On May 10th, they were taking a group of veterans (75 men and 2 women) on a day trip to Washington DC to see the World War II Memorial. Statistics say that 900 of the WWII veterans are dying every day. I found that incredibly sad. Thus time is running out for many of these men and women to see this memorial.
Although I looked into all of this too late to participate in some capacity this time around, I wanted to show my gratitude by helping to welcome home these fine folks at the Indianapolis International Airport later that Sunday night.
I dug out a T-shirt that I actually bought in DC many years ago that has an American Flag on it and left early so that I could get a good spot to see them return. However since this was my “first time” I wasn’t in the best spot probably so I’ll know next time around.

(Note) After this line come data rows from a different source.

(** C8: in the seed store and after any sequence of calls of the five
    handlers, every key of the store maps to a record whose id field is that
    key. *)
Theorem C8_key_is_record_id ts :
  reachable ts ->
  forall k t, PyDict.get ts k = Some t -> PyDict.get t "id" = Some (VStr k).
Proof. intros Hreach k t Hget. now apply (reachable_inv _ Hreach k t). Qed.

#[local] Ltac no_error_key :=
  let H := fresh in intros H; cbv in H; discriminate H.

#[local] Ltac kept := unfold not_found, error; intros _; reflexivity.

(** Unless it returns a result without an "error" key, a handler leaves the
    store as it was. *)
Lemma handler_error_store h parameters e ts :
  In h handlers ->
  match fst (h parameters e ts) with
  | Return (VDict r) =>
      PyDict.contains r "error" = true -> snd (h parameters e ts) = ts
  | _ => snd (h parameters e ts) = ts
  end.
Proof.
  intros Hin. simpl in Hin. destruct Hin as [<-|[<-|[<-|[<-|[<-|[]]]]]].
  - rewrite handle_list_tasks_eq. now intros _.
  - rewrite handle_get_task_store. now destruct (fst _) as [[]|].
  - destruct (is_dict parameters) eqn:Hd;
      [|now rewrite handle_create_task_not_dict].
    destruct parameters; try discriminate. rewrite handle_create_task_eq. cbv zeta.
    destruct (truthy _); cbn [fst snd]; [no_error_key|kept].
  - destruct (is_dict parameters) eqn:Hd;
      [|now rewrite handle_update_task_not_dict].
    destruct parameters; try discriminate. rewrite handle_update_task_eq. cbv zeta.
    destruct (truthy _); [|kept].
    destruct (as_hashable _) as [key|]; [|reflexivity].
    destruct (find ts key) as [[k [|item t]]|]; cbn [fst snd];
      [kept|no_error_key|kept].
  - destruct (is_dict parameters) eqn:Hd;
      [|now rewrite handle_delete_task_not_dict].
    destruct parameters; try discriminate. rewrite handle_delete_task_eq. cbv zeta.
    destruct (truthy _); [|kept].
    destruct (as_hashable _) as [key|]; [|reflexivity].
    destruct (find ts key) as [[k t]|]; cbn [fst snd]; [no_error_key|kept].
Qed.

(** C9: when one of the five handlers returns a result that holds the
    "error" key, the store after the call is the store before it; and list and
    get leave the store as it was on every input. *)
Theorem C9_error_leaves_store h parameters e ts :
  In h handlers ->
  (forall r ts', h parameters e ts = (Return (VDict r), ts') ->
                 PyDict.contains r "error" = true -> ts' = ts) /\
  snd (handle_list_tasks parameters e ts) = ts /\
  snd (handle_get_task parameters e ts) = ts.
Proof.
  intros Hin. split; [|split].
  - intros r ts' Hcall Herr.
    pose proof (handler_error_store h parameters e ts Hin) as Hstore.
    rewrite Hcall in Hstore. cbn [fst snd] in Hstore. auto.
  - reflexivity.
  - apply handle_get_task_store.
Qed.

(** C10: get, update and delete answer a task_id that is in the parameters
    but falsy with the missing-parameter error and leave the store as it was;
    and no reachable store holds a task under such a task_id. *)
Theorem C10_falsy_task_id d v e ts :
  PyDict.get d "task_id" = Some v ->
  truthy v = false ->
  let required := error "task_id parameter is required" in
  handle_get_task (VDict d) e ts = (Return required, ts) /\
  handle_update_task (VDict d) e ts = (Return required, ts) /\
  handle_delete_task (VDict d) e ts = (Return required, ts) /\
  (reachable ts -> forall key, as_hashable v = Some key -> find ts key = None).
Proof.
  intros Hv Hfalsy required.
  rewrite handle_get_task_eq, handle_update_task_eq, handle_delete_task_eq.
  cbv zeta. unfold PyDict.get_default. rewrite Hv, Hfalsy.
  repeat split.
  intros Hreach key Hkey. destruct (find ts key) as [[k t]|] eqn:Hfind; auto.
  apply find_Some in Hfind as [-> Hget].
  destruct (reachable_inv _ Hreach _ _ Hget) as [Hne _].
  destruct v; try discriminate. injection Hkey as ->. cbn [truthy] in Hfalsy.
  destruct (String.eqb_spec k ""); [congruence|discriminate].
Qed.

(** ** Authentication and the route *)

Context {JL : JSONLoads}.

Lemma compare_digest_ascii a b :
  is_ascii a = true -> is_ascii b = true ->
  compare_digest a b = Return (String.eqb a b).
Proof. intros Ha Hb. unfold compare_digest. now rewrite Ha, Hb. Qed.

Lemma verify_credentials_ascii u p :
  is_ascii u = true -> is_ascii p = true ->
  verify_credentials {| username := u; password := p |} =
    if String.eqb u USERNAME && String.eqb p PASSWORD
    then Return {| username := u; password := p |}
    else Raise (HTTPException 401 "Invalid credentials" [("WWW-Authenticate", "Basic")]).
Proof.
  intros Hu Hp. unfold verify_credentials. cbn [username password].
  rewrite (compare_digest_ascii u USERNAME Hu eq_refl).
  rewrite (compare_digest_ascii p PASSWORD Hp eq_refl).
  cbn [outcome_bind]. now destruct (_ && _).
Qed.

There were younger men there (I’m not sure if they were “actors” or actual military men) dressed as soldiers from each branch of the service of that era. And two “kissing” girls as well.
The wait was long but what I got to eventually experience was very much worth it.
Once the veterans had proceeded through all of the secured areas of the airport they made their way to a runway of sorts that was stanchioned off in the Civic Plaza - where the public food court and atrium area is. The Gordon Pipers started off the processional.
The Governor was the first to greet each veteran and then they were escorted down the runway by a volunteer and walking behind them was their travel guardian holding a poster size photo the veteran from their time in the service. Here are some of the pictures that I got.
The last serviceman was escorted by the Governor himself. I love this picture below as well. What a story it tells with the Governor escorting the veteran and the little boy ready to shake the veteran’s hand.
Sadly one gentleman passed away before he was able to make the trip but they still honored him that night.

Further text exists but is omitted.